| Dataset entries |
• • • • • • •

Definition lxp_scan_blocked (now vid : Z) b : lxp_blocked_scan * bstate H X :=
  let p := scan_pending now b in
  let '(selected, cursor, hint) := lxp_blocked_service_select p now (bs_fs_ready b) (sf_cursor (bs_fair b)) in
  let b := set_bs_fs_ready (set_bs_fair b (mk_fair cursor (sf_slot_cursor (bs_fair b)))) hint in
  let start := match selected with Some k => aget 0 (sf_slot_cursor (bs_fair b)) (class_index k) | None => 0 end in
  let '(b, s) := fold_left (scan_visit now vid selected)
                   (map (fun pass => (start + pass) mod LXP_NSLOT) (seqZ 0 LXP_NSLOT)) (b, scan_init) in
  let b := match selected with
           | Some k => if sc_progress s then b else set_slot_cursor b k (u8 ((start + 1) mod LXP_NSLOT))
           | None => b
           end in
  if Z.land (sc_wait_policy s) LXP_BLOCKED_WAIT_CONSOLE =? 0
  then let '(raised, c, k) := lxp_console_poll_interrupts core cons (bs_c b) (bs_con b) in
       (if raised then set_sc_progress s else s, set_bs_con (set_bs_c b c) k)
  else (s, b).

End Blocked.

• • • • • • •

| Instructions to follow |
Please print the records above exactly from their first line. End with the line containing "if Z.land (sc_wait_policy", and include it.

| Written solution |
Definition lxp_scan_blocked (now vid : Z) b : lxp_blocked_scan * bstate H X :=
  let p := scan_pending now b in
  let '(selected, cursor, hint) := lxp_blocked_service_select p now (bs_fs_ready b) (sf_cursor (bs_fair b)) in
  let b := set_bs_fs_ready (set_bs_fair b (mk_fair cursor (sf_slot_cursor (bs_fair b)))) hint in
  let start := match selected with Some k => aget 0 (sf_slot_cursor (bs_fair b)) (class_index k) | None => 0 end in
  let '(b, s) := fold_left (scan_visit now vid selected)
                   (map (fun pass => (start + pass) mod LXP_NSLOT) (seqZ 0 LXP_NSLOT)) (b, scan_init) in
  let b := match selected with
           | Some k => if sc_progress s then b else set_slot_cursor b k (u8 ((start + 1) mod LXP_NSLOT))
           | None => b
           end in
  if Z.land (sc_wait_policy s) LXP_BLOCKED_WAIT_CONSOLE =? 0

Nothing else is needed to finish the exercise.